* _Exercise instructions_:
Scan the records for the word "congruence". Copy each line that includes it.

[Collected data entries]
────────────────────
(* ===== verification/ReleaseParse.v ===== *)
(** * Reading a Release file (internal/freshness/release_parse.go)

    The SHA256 and SHA512 blocks of a signed Release merged per member, the
    validators of hashes and member paths, the Acquire-By-Hash switch, and the
    by-hash names of a member (member_verify.go).  The parser keeps a slice, an
    index into it and two maps of what it has seen; it is proved to be the
    specification below, which reads the declared rows and merges them. *)
From S2P Require Import Prelude GoStrings GoText.
Local Open Scope Z_scope.

(** ** Data *)

Record ReleaseMember := {
  Path : string;
  SHA256 : string;    (** "" when only SHA512 is declared *)
  SHA512 : string;    (** "" when not declared *)
  Size : Z;
}.

#[export] Instance ReleaseMember_eq_dec : EqDecision ReleaseMember.
Proof. solve_decision. Defined.

(** The hash blocks that are read; no block, or any other field, is [None]. *)
Inductive HashBlock := BlockSHA256 | BlockSHA512.

#[export] Instance HashBlock_eq_dec : EqDecision HashBlock.
Proof. solve_decision. Defined.

Definition MaxReleaseMembers : Z := 1000000.

Inductive path_error :=
| PathEmpty | PathAbsolute | PathNUL | PathBackslash | PathPercent | PathDelimiter
| PathDotDot | PathDot | PathEmptySegment.

Inductive row_error :=
| RowFields (n : nat)
| RowHash (b : HashBlock) (h : string)
| RowSize (s : string)
| RowNegative (n : Z)
| RowPath (p : string) (e : path_error).

Inductive release_error :=
| RelLine (n : Z) (e : row_error)
| RelTooMany
| RelTwice (n : Z) (p : string) (b : HashBlock)
| RelScan
| RelNoBlock
| RelEmpty.

(** ** Validators *)

Definition lower_hex_byte (c : ascii) : bool :=
  is_digit c || ((97 <=? byte c) && (byte c <=? 102)).

Definition validHexSHA256 (s : string) : bool :=
  (len s =? 64) && string_forallb lower_hex_byte s.

Definition validHexSHA512 (s : string) : bool :=
  (len s =? 128) && validHexSHA256 (take_bytes 64 s) && validHexSHA256 (drop_bytes 64 s).

Definition isMetadataSelfPath (p : string) : bool :=
  (p =? "Release")%string || (p =? "Release.gpg")%string || (p =? "InRelease")%string.

Fixpoint bad_segment (l : list string) : option path_error :=
  match l with
  | [] => None
  | s :: l =>
      if (s =? "..")%string then Some PathDotDot
      else if (s =? ".")%string then Some PathDot
      else if (s =? "")%string then Some PathEmptySegment
      else bad_segment l
  end.

(** [None] accepts the path. *)
Definition validateMemberPath (p : string) : option path_error :=
  if (p =? "")%string then Some PathEmpty
  else if has_prefix "/" p then Some PathAbsolute
  else if contains_byte (chr 0) p then Some PathNUL
  else if contains_byte "\" p then Some PathBackslash
  else if contains_byte "%" p then Some PathPercent
  else if string_existsb (in_set "?#") p then Some PathDelimiter
  else bad_segment (split_byte slash p).

(** ** The parser *)

Definition valid_hash (b : HashBlock) : string → bool :=
  match b with BlockSHA256 => validHexSHA256 | BlockSHA512 => validHexSHA512 end.

Definition parseReleaseHashLine (line : string) (b : HashBlock) : result row_error ReleaseMember :=
  match Fields line with
  | [hash; size; path] =>
      if negb (valid_hash b hash) then Err (RowHash b hash)
      else match ParseInt size with
      | None => Err (RowSize size)
      | Some n =>
          if n <? 0 then Err (RowNegative n)
          else match validateMemberPath path with
          | Some e => Err (RowPath path e)
          | None =>
              Ok match b with
                 | BlockSHA512 => {| Path := path; SHA256 := ""; SHA512 := hash; Size := n |}
                 | BlockSHA256 => {| Path := path; SHA256 := hash; SHA512 := ""; Size := n |}
                 end
          end
      end
  | l => Err (RowFields (length l))
  end.

Record release_st := {
  rs_out : list ReleaseMember;
  rs_at : gmap string nat;
  rs_seen : HashBlock → gmap string (string * Z);
  rs_rows : Z;
  rs_block : option HashBlock;
  rs_saw : bool;
}.

Definition release_init : release_st :=
  {| rs_out := []; rs_at := ∅; rs_seen := λ _, ∅; rs_rows := 0; rs_block := None; rs_saw := false |}.

Definition row_hash (b : HashBlock) (m : ReleaseMember) : string :=
  match b with BlockSHA256 => SHA256 m | BlockSHA512 => SHA512 m end.

Definition set_block (b : option HashBlock) (saw : bool) (st : release_st) : release_st :=
  {| rs_out := rs_out st; rs_at := rs_at st; rs_seen := rs_seen st; rs_rows := rs_rows st;
     rs_block := b; rs_saw := saw || rs_saw st |}.

Definition count_row (st : release_st) : release_st :=
  {| rs_out := rs_out st; rs_at := rs_at st; rs_seen := rs_seen st; rs_rows := rs_rows st + 1;
     rs_block := rs_block st; rs_saw := rs_saw st |}.

(** What one row writes into its member. *)
Definition write_row (b : HashBlock) (hash : string) (size : Z) (m : ReleaseMember) : ReleaseMember :=
  match b with
  | BlockSHA256 =>
      {| Path := Path m; SHA256 := hash; SHA512 := SHA512 m;
         Size := if (SHA512 m =? "")%string then size else Size m |}
  | BlockSHA512 =>
      {| Path := Path m; SHA256 := SHA256 m; SHA512 := hash; Size := size |}
  end.

(** A row not seen in its block before: its member is found or appended. *)
Definition record_row (b : HashBlock) (m : ReleaseMember) (st : release_st) : release_st :=
  let seen c := if bool_decide (c = b)
                then <[Path m := (row_hash b m, Size m)]> (rs_seen st c) else rs_seen st c in
  let '(i, out, idx) := match rs_at st !! Path m with
    | Some i => (i, rs_out st, rs_at st)
    | None =>
        let i := length (rs_out st) in
        (i, rs_out st ++ [{| Path := Path m; SHA256 := ""; SHA512 := ""; Size := 0 |}],
         <[Path m := i]> (rs_at st))
    end in
  {| rs_out := alter (write_row b (row_hash b m) (Size m)) i out; rs_at := idx; rs_seen := seen;
     rs_rows := rs_rows st; rs_block := rs_block st; rs_saw := rs_saw st |}.
(** What the state of the walk holds of the members it went through. *)
Record index_ok (flat : bool) (root : string) (l : list ReleaseMember) (st : index_st) : Prop := {
  io_dedup : dedup_ok root (all_refs flat l) (ix_dedup st);
  io_gaps : ix_noSHA256 st = list_to_set (map (λ f, root +:+ f) (all_gaps flat l));
  io_dirs : ix_parseable st = parseable_dirs flat l;
}.

Lemma concat_snoc {A B} (f : A → list B) l x : concat (map f (l ++ [x])) = concat (map f l) ++ f x.
Proof. rewrite map_app, concat_app. simpl. by rewrite app_nil_r. Qed.

Lemma add_index_ok flat root l m st st' :
  index_ok flat root l st → add_index pool gunzip unxz flat root m st = Ok st' →
  index_ok flat root (l ++ [m]) st'.
Proof.
  intros [Hd Hg Hp] H. unfold add_index in H.
  assert (all_refs flat (l ++ [m]) = all_refs flat l ++ (member_says flat m).1) as Er
    by exact (concat_snoc (λ m, (member_says flat m).1) l m).
  assert (all_gaps flat (l ++ [m]) = all_gaps flat l ++ (member_says flat m).2) as Eg
    by exact (concat_snoc (λ m, (member_says flat m).2) l m).
  assert (parseable_dirs flat (l ++ [m]) =
    (if packagesIndex flat isPackagesMember (Path m) then {[PathDir (Path m)]} else ∅) ∪ parseable_dirs flat l) as Ep.
  { unfold parseable_dirs. rewrite List.filter_app, map_app, list_to_set_app_L. simpl.
    destruct (packagesIndex _ _ _); simpl; [|by rewrite union_empty_l_L, union_empty_r_L].
    by rewrite union_empty_r_L, union_comm_L. }
  unfold member_says in Er, Eg.
  destruct (packagesIndex flat isPackagesMember (Path m)); cbn [negb] in H.
  2:{ injection H as <-. rewrite app_nil_r in Er, Eg.
      constructor; rewrite ?Er, ?Eg, ?Ep, ?union_empty_l_L; done. }
  destruct (readPackagesBlob _ _ _ (Path m) (SHA256 m)) as [body|]; [|done].
  destruct (parsePackages body) as [[refs gaps]|e] eqn:Hparse; [|done].
  cbn [mbind option_bind] in Er, Eg. rewrite Hparse in Er, Eg. cbn [fst snd] in Er, Eg.
  unfold mbind, result_bind in H.
  destruct (each (add_ref root) refs (ix_dedup st)) as [d|e] eqn:He; [|done].
  injection H as <-. constructor; cbn [ix_dedup ix_noSHA256 ix_parseable]; rewrite ?Er, ?Eg, ?Ep.
  - by eapply add_refs_ok.
  - rewrite map_app, list_to_set_app_L, Hg. by rewrite union_comm_L.
  - by rewrite Hp.
Qed.

Lemma index_run flat root l st :
  each (add_index pool gunzip unxz flat root) l index_init = Ok st → index_ok flat root l st.
Proof.
  apply (each_inv (add_index pool gunzip unxz flat root) (index_ok flat root)).
  - intros done m s s'. apply add_index_ok.
  - constructor; [|done..]. intros p. cbn. rewrite lookup_empty. by intros r ?%elem_of_nil.
Qed.
(* ===== verification/SeedRejections.v ===== *)
(** * Suites refused a row, for a while (internal/handler/suite_rows.go
    seedRejections)

    A suite that a cap refused is not offered again on every request: it is
    remembered until its time is over, in a map of bounded size that a timer
    sweeps. *)
From S2P Require Import Prelude Maps Tables.
Local Open Scope Z_scope.

Definition seedRejectTTL : Z := 600.
Definition seedRejectBusyTTL : Z := 60.
Definition seedRejectMax : nat := 4096.
Definition seedRejectSweep : Z := 60.

(** [lastSweep] is the zero time before the first sweep; [timer] is whether
    the sweep is scheduled. *)
Record seedRejections := {
  until : gmap SuiteKey Z; lastSweep : option Z; timer : bool; closed : bool }.

Definition no_rejections : seedRejections :=
  {| until := ∅; lastSweep := None; timer := false; closed := false |}.

Definition due (s : seedRejections) (now : Z) : bool :=
  match lastSweep s with None => true | Some t => seedRejectSweep <=? now - t end.

Definition sweepLocked (force : bool) (now : Z) (s : seedRejections) : seedRejections :=
  if negb force && negb (due s now) then s
  else {| until := delete_where (λ _ t, t <=? now) (until s); lastSweep := Some now;
          timer := timer s; closed := closed s |}.

Definition armLocked (s : seedRejections) : seedRejections :=
  {| until := until s; lastSweep := lastSweep s;
     timer := timer s || negb (closed s) && negb (size (until s) =? 0)%nat; closed := closed s |}.

Definition set_until (f : gmap SuiteKey Z → gmap SuiteKey Z) (s : seedRejections) : seedRejections :=
  {| until := f (until s); lastSweep := lastSweep s; timer := timer s; closed := closed s |}.

Definition rejected (k : SuiteKey) (now : Z) (s : seedRejections) : bool * seedRejections :=
  let s := sweepLocked false now s in
  match until s !! k with
  | None => (false, s)
  | Some t => if t <=? now then (false, set_until (delete k) s) else (true, s)
  end.

(** The room for one more entry. *)
Definition make_room (now : Z) (s : seedRejections) : seedRejections :=
  if (seedRejectMax <=? size (until s))%nat then
    let s := sweepLocked true now s in
    if (seedRejectMax <=? size (until s))%nat then set_until (λ _, ∅) s else s
  else s.

Definition add (k : SuiteKey) (ttl now : Z) (s : seedRejections) : seedRejections :=
  armLocked (set_until (<[k := now + ttl]>) (make_room now s)).

Definition expire (now : Z) (s : seedRejections) : seedRejections :=
  let s := {| until := until s; lastSweep := lastSweep s; timer := false; closed := closed s |} in
  if closed s then s else armLocked (sweepLocked true now s).

Definition close (s : seedRejections) : seedRejections :=
  {| until := until s; lastSweep := lastSweep s; timer := false; closed := true |}.

(** ** Histories *)

Inductive event := Asked (k : SuiteKey) | Added (k : SuiteKey) (ttl : Z) | Expired | Closed.

Definition apply_event (s : seedRejections) (e : Z * event) : seedRejections :=
  match e.2 with
  | Asked k => (rejected k e.1 s).2
  | Added k ttl => add k ttl e.1 s
  | Expired => expire e.1 s
  | Closed => close s
  end.

Definition run (l : list (Z * event)) : seedRejections := fold_left apply_event l no_rejections.

(** What holds of the map after the history [l]. *)
Record kept_in (l : list (Z * event)) (s : seedRejections) : Prop := {
  ki_size : (size (until s) <= seedRejectMax)%nat;
  ki_timer : closed s = false → until s ≠ ∅ → timer s = true;
  ki_added : ∀ k u, until s !! k = Some u → ∃ a ttl, (a, Added k ttl) ∈ l ∧ u = a + ttl }.

Lemma size_delete_where (P : SuiteKey → Z → bool) m : (size (delete_where P m) <= size m)%nat.
Proof. apply map_subseteq_size, map_subseteq_spec. intros k u Hk. by apply lookup_delete_where_Some in Hk as [? _]. Qed.

(** A map with fewer entries is kept too, when its timer is. *)
Lemma kept_in_sub l s s' :
  kept_in l s → until s' ⊆ until s → timer s' = timer s → closed s' = closed s → kept_in l s'.
Proof.
  intros [H1 H2 H3] Hsub Ht Hc. split.
  - apply map_subseteq_size in Hsub. lia.
  - rewrite Ht, Hc. intros Hcl Hne. apply H2; [done|]. intros He. rewrite He in Hsub.
    apply Hne, map_eq. intros k. rewrite lookup_empty. destruct (until s' !! k) as [u|] eqn:Hk; [|done].
    eapply lookup_weaken in Hk; [|exact Hsub]. by rewrite lookup_empty in Hk.
  - intros k u Hk. eapply H3, lookup_weaken; done.
Qed.

Lemma sweep_sub force now s : until (sweepLocked force now s) ⊆ until s.
Proof.
  unfold sweepLocked. destruct (_ && _); [done|]. apply map_subseteq_spec. cbn.
  intros k u Hk. by apply lookup_delete_where_Some in Hk as [? _].
Qed.

Lemma sweep_timer force now s : timer (sweepLocked force now s) = timer s.
Proof. unfold sweepLocked. by destruct (_ && _). Qed.
Lemma sweep_closed force now s : closed (sweepLocked force now s) = closed s.
Proof. unfold sweepLocked. by destruct (_ && _). Qed.

Lemma make_room_spec now s :
  until (make_room now s) ⊆ until s ∧ timer (make_room now s) = timer s ∧
  closed (make_room now s) = closed s ∧ (size (until (make_room now s)) < seedRejectMax)%nat.
Proof.
  unfold make_room. destruct (Nat.leb_spec seedRejectMax (size (until s))) as [Hs|Hs]; [|done].
  destruct (Nat.leb_spec seedRejectMax (size (until (sweepLocked true now s)))) as [Hw|Hw].
  - cbn [set_until until timer closed]. rewrite sweep_timer, sweep_closed, map_size_empty.
    split_and!; [apply map_empty_subseteq|done|done|unfold seedRejectMax; lia].
  - rewrite sweep_timer, sweep_closed. split_and!; [apply sweep_sub|done|done|done].
Qed.

Lemma kept_in_arm l s :
  (size (until s) <= seedRejectMax)%nat →
  (∀ k u, until s !! k = Some u → ∃ a ttl, (a, Added k ttl) ∈ l ∧ u = a + ttl) → kept_in l (armLocked s).
Proof.
  intros H1 H2. split; cbn; [done| |done]. intros -> Hne. cbn. apply orb_true_iff. right.
  apply negb_true_iff, Nat.eqb_neq. by rewrite map_size_empty_iff.
Qed.

Lemma kept_in_mono l l' s : kept_in l s → kept_in (l ++ l') s.
Proof.
  intros [H1 H2 H3]. split; [done|done|]. intros k u Hk. destruct (H3 k u Hk) as (a & ttl & Ha & ->).
  exists a, ttl. by rewrite elem_of_app; auto.
Qed.

Lemma apply_event_kept l e s : kept_in l s → kept_in (l ++ [e]) (apply_event s e).
Proof.
  intros Hk. destruct e as [now [k|k ttl| |]]; unfold apply_event; cbn [fst snd].
  - apply kept_in_mono. unfold rejected. set (s1 := sweepLocked false now s).
    assert (kept_in l s1) as H1 by (eapply kept_in_sub; [exact Hk|apply sweep_sub|apply sweep_timer|apply sweep_closed]).
    destruct (until s1 !! k) as [t|]; [|done]. destruct (t <=? now); [|done].
    eapply kept_in_sub; [exact H1|apply delete_subseteq|done|done].
  - destruct (make_room_spec now s) as (Hsub & _ & _ & Hroom). apply kept_in_arm; cbn [set_until until].
    + rewrite map_size_insert. case_match; unfold seedRejectMax in *; cbn in *; lia.
    + intros k' u [[<- <-]|[_ Hu]]%lookup_insert_Some; [exists now, ttl; rewrite elem_of_app, list_elem_of_singleton; auto|].
      eapply lookup_weaken in Hu; [|exact Hsub]. destruct (ki_added _ _ Hk k' u Hu) as (a & t & Ha & ->).
      exists a, t. rewrite elem_of_app. auto.
  - apply kept_in_mono. unfold expire. set (s0 := {| until := until s; timer := false |}).
    destruct Hk as [H1 H2 H3]. destruct (closed s0) eqn:Hc.
    + split; [done| |done]. cbn in *. congruence.
    + pose proof (sweep_sub true now s0) as Hsub. apply kept_in_arm.
      * apply map_subseteq_size in Hsub. change (until s0) with (until s) in Hsub. lia.
      * intros k u Hu. eapply lookup_weaken in Hu; [|exact Hsub]. by apply H3.
  - apply kept_in_mono. destruct Hk as [H1 H2 H3]. by split.
Qed.

Lemma run_kept l : kept_in l (run l).
Proof.
  unfold run. induction l as [|e l IH] using rev_ind.
  - split; cbn; [rewrite map_size_empty; lia|done|by intros k u ?%lookup_empty_Some].
  - rewrite fold_left_app. by apply apply_event_kept.
Qed.

Lemma rejected_true k now s : (rejected k now s).1 = true ↔ ∃ u, until s !! k = Some u ∧ now < u.
Proof.
  unfold rejected.
  assert (∀ u, now < u → until (sweepLocked false now s) !! k = Some u ↔ until s !! k = Some u) as Hsw.
  { intros u Hu. unfold sweepLocked. destruct (_ && _); [done|]. cbn. rewrite lookup_delete_where_Some.
    split; [by intros [? _]|]. intros Hk. split; [done|]. by apply Z.leb_gt. }
  destruct (until (sweepLocked false now s) !! k) as [t|] eqn:Ht; cbn.
  - destruct (Z.leb_spec t now) as [Hle|Hlt]; cbn.
    + split; [done|]. intros (u & Hu & Hnow). apply (proj2 (Hsw u Hnow)) in Hu. simplify_eq. lia.
    + split; [|done]. intros _. exists t. split; [by apply Hsw|done].
  - split; [done|]. intros (u & Hu & Hnow). apply (proj2 (Hsw u Hnow)) in Hu. congruence.
Qed.

(** The refused suites that are remembered.  After any history of
    questions, refusals, sweeps and a shutdown, at most 4096 suites are held;
    while the handler runs, a held suite means that the sweep is scheduled, so
    none stays for good; a suite is reported as refused only within the time
    of a refusal it really had, and a suite just refused is reported as such
    until its time is over. *)
Theorem seedRejections_correct l :
  let s := run l in
  (size (until s) <= seedRejectMax)%nat ∧
  (closed s = false → until s ≠ ∅ → timer s = true) ∧
  (∀ k now, (rejected k now s).1 = true → ∃ a ttl, (a, Added k ttl) ∈ l ∧ now < a + ttl) ∧
  (∀ k ttl a now, now < a + ttl → (rejected k now (add k ttl a s)).1 = true).
Proof.
  cbv zeta. destruct (run_kept l) as [H1 H2 H3]. split_and!; [done|done| |].
  - intros k now (u & Hu & Hnow)%rejected_true. destruct (H3 k u Hu) as (a & ttl & Ha & ->). eauto.
  - intros k ttl a now Hnow. apply rejected_true. exists (a + ttl). split; [|done].
    cbn. by rewrite lookup_insert_eq.
Qed.
(** One unit of fuel per byte is enough. *)
Lemma any_tag_fuel matches n m s :
  (String.length s < n)%nat → (String.length s < m)%nat → any_tag n matches s = any_tag m matches s.
Proof.
  revert m s. induction n as [|n IH]; intros [|m] s Hn Hm; try lia. cbn [any_tag].
  pose proof (TrimString_length s) as Hl. destruct (TrimString s) as [|c t]; [done|]. cbn in Hl.
  destruct (Ascii.eqb c ","); [apply IH; lia|]. destruct (Ascii.eqb c "*"); [done|].
  destruct (scanETag (String c t)) as [[tag r]|] eqn:Hs; [|done].
  apply scanETag_length in Hs. cbn in Hs. rewrite (IH m) by lia. done.
Qed.

(** ** What is sent *)

(** A slice of a content of [size] bytes. *)
Definition slice_ok (size : Z) (r : Z * Z) : Prop := 0 <= r.1 ∧ 0 <= r.2 ∧ r.1 + r.2 <= size.

Lemma parse_range_ok ra size r : 0 <= size → parse_range ra size = Ok (Some r) → slice_ok size r.
Proof.
  unfold parse_range, slice_ok. intros Hs. repeat case_match; intros [= <-]; cbn; rewrite ?Z.ltb_ge, ?Z.leb_gt in *; lia.
Qed.

Lemma parse_ranges_ok l size rs b : 0 <= size → parse_ranges l size = Ok (rs, b) → Forall (slice_ok size) rs.
Proof.
  intros Hs. revert rs b. induction l as [|ra l IH]; intros rs b; cbn [parse_ranges]; [intros [= <- <-]; constructor|].
  destruct (TrimString ra =? "")%string; [apply IH|].
  destruct (parse_range (TrimString ra) size) as [o|] eqn:Ho; [|done].
  destruct (parse_ranges l size) as [[rs' b']|]; [|done]. specialize (IH _ _ eq_refl).
  destruct o as [r|]; intros [= <- <-]; [|done]. constructor; [by eapply parse_range_ok|done].
Qed.

Lemma sent_ranges_ok range size rs :
  0 <= size → sent_ranges range size = Ok rs → Forall (slice_ok size) rs ∧ sumRangesSize rs <= size.
Proof.
  intros Hs. unfold sent_ranges. destruct (parseRange range size) as [rs'|[]] eqn:Hp; [| done |].
  - assert (Forall (slice_ok size) rs') as Hok.
    { unfold parseRange in Hp. destruct (range =? "")%string; [by injection Hp as <-; constructor|].
      destruct (cut_prefix range "bytes="); [|done]. destruct (parse_ranges _ _) as [[rs'' b]|] eqn:Hpr; [|done].
      destruct (_ && _); [done|]. injection Hp as <-. by eapply parse_ranges_ok. }
    destruct (Z.ltb_spec size (sumRangesSize rs')); intros [= <-]; [by split|done].
  - destruct (Z.eqb_spec size 0) as [->|]; [|done]. intros [= <-]. done.
Qed.

Definition slices_ok (size : Z) (l : list (Z * Z)) : Prop := Forall (slice_ok size) l ∧ sumRangesSize l <= size.

Lemma slices_ok_nil size : 0 <= size → slices_ok size [].
Proof. by split; [constructor|]. Qed.

Lemma serve_ranges_ok head range size :
  0 <= size →
  let c := serve_ranges head range size in
  slices_ok size (ct_slices c) ∧
  (ct_status c = 200 ∧ ct_slices c = (if head then [] else [(0, size)]) ∨
   ct_status c = 206 ∧ range ≠ "" ∧ (ct_slices c = [] ↔ head = true) ∨
   ct_status c = 416 ∧ range ≠ "" ∧ ct_slices c = []).
Proof.
  intros Hs. cbv zeta. unfold serve_ranges.
  assert (sent_ranges "" size = Ok []) as Hnone by (unfold sent_ranges; cbn; by destruct (Z.ltb_spec size 0)).
  destruct (decide (range = "")) as [->|Hne].
  { rewrite Hnone. cbn. split; [|by left]. destruct head; [by apply slices_ok_nil|].
    split; cbn; [repeat constructor; cbn; lia|lia]. }
  destruct (sent_ranges range size) as [rs|[]] eqn:Hsent; cbn;
    [|by split; [apply slices_ok_nil|auto]|by split; [apply slices_ok_nil|auto]].
  apply sent_ranges_ok in Hsent as Hok; [|done]. destruct rs as [|x rs], head; cbn.
  - split; [by apply slices_ok_nil|auto].
  - split; [split; cbn; [repeat constructor; cbn; lia|lia]|auto].
  - split; [by apply slices_ok_nil|]. right; left. done.
  - split; [exact Hok|]. right; left. done.
Qed.

Lemma ServeContent_ok head r etag size :
  0 <= size →
  let c := ServeContent head r etag size in
  slices_ok size (ct_slices c) ∧ (ct_status c = 416 ∨ ct_etag c = true) ∧
  ct_status c ∈ [200; 206; 304; 412; 416].
Proof.
  intros Hs. cbv zeta. unfold ServeContent.
  pose proof (serve_ranges_ok head (match checkIfRange r etag with condFalse => "" | _ => Range r end) size Hs) as [Hok _].
  assert (∀ range, let c := serve_ranges head range size in
    (ct_status c = 416 ∨ ct_etag c = true) ∧ ct_status c ∈ [200; 206; 304; 412; 416]) as Hr.
  { intros range. cbv zeta. unfold serve_ranges. destruct (sent_ranges range size) as [[|]|[]]; cbn; split; auto; set_solver. }
  destruct (checkIfMatch r etag), (checkIfNoneMatch r etag);
    first [by split_and!; [apply slices_ok_nil|right|cbn; set_solver] | split; [exact Hok|apply Hr]].
Qed.

(** What a file request is answered with.  Of a content of [size] bytes
    the slices that are sent lie inside it and are together no longer than it;
    a 200 sends all of it, several slices or a Content-Range only come with a
    206, and neither comes when the request's If-Range names another tag; a
    304 answers only a request whose If-None-Match has the tag of the content
    itself (or is a wildcard), a 412 only an If-Match that has not; a HEAD, a
    304, a 412 and a 416 have no body; and no other status is answered. *)
Theorem ServeContent_correct head r etag size :
  0 <= size →
  let c := ServeContent head r etag size in
  slices_ok size (ct_slices c) ∧
  (ct_status c = 200 ∧ ct_slices c = (if head then [] else [(0, size)]) ∨
   ct_status c = 206 ∧ checkIfRange r etag ≠ condFalse ∧ Range r ≠ "" ∧ (ct_slices c = [] ↔ head = true) ∨
   ct_status c = 304 ∧ ct_slices c = [] ∧ checkIfNoneMatch r etag = condFalse ∨
   ct_status c = 412 ∧ ct_slices c = [] ∧ checkIfMatch r etag = condFalse ∨
   ct_status c = 416 ∧ ct_slices c = [] ∧ Range r ≠ "").
Proof.
  intros Hs. cbv zeta. unfold ServeContent.
  pose proof (serve_ranges_ok head (match checkIfRange r etag with condFalse => "" | _ => Range r end) size Hs) as Hr.
  destruct (checkIfMatch r etag) eqn:Him, (checkIfNoneMatch r etag) eqn:Hinm; cbn in Hr |- *;
    try (split; [by apply slices_ok_nil|auto 10]); destruct Hr as [Hok Hr]; (split; [exact Hok|]);
    destruct (checkIfRange r etag); destruct Hr as [?|[(? & ? & ?)|(? & ? & ?)]]; auto 10.
Qed.

Lemma ServeContent_correct_witness :
  let c := ServeContent false {| If_Match := ""; If_None_Match := ""; If_Range := ""; Range := "bytes=2-, 0-0" |}
             "tag" 5 in
  ct_slices c = [(2, 3); (0, 1)] ∧ sumRangesSize (ct_slices c) <= 5.
Proof.
  split; [reflexivity|].
  apply (ServeContent_correct false {| If_Match := ""; If_None_Match := ""; If_Range := ""; Range := "bytes=2-, 0-0" |}
    "tag" 5). lia.
Defined.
────────────────────
* _Response_:
    + split; [done| |done]. cbn in *. congruence.
  - split; [done|]. intros (u & Hu & Hnow). apply (proj2 (Hsw u Hnow)) in Hu. congruence.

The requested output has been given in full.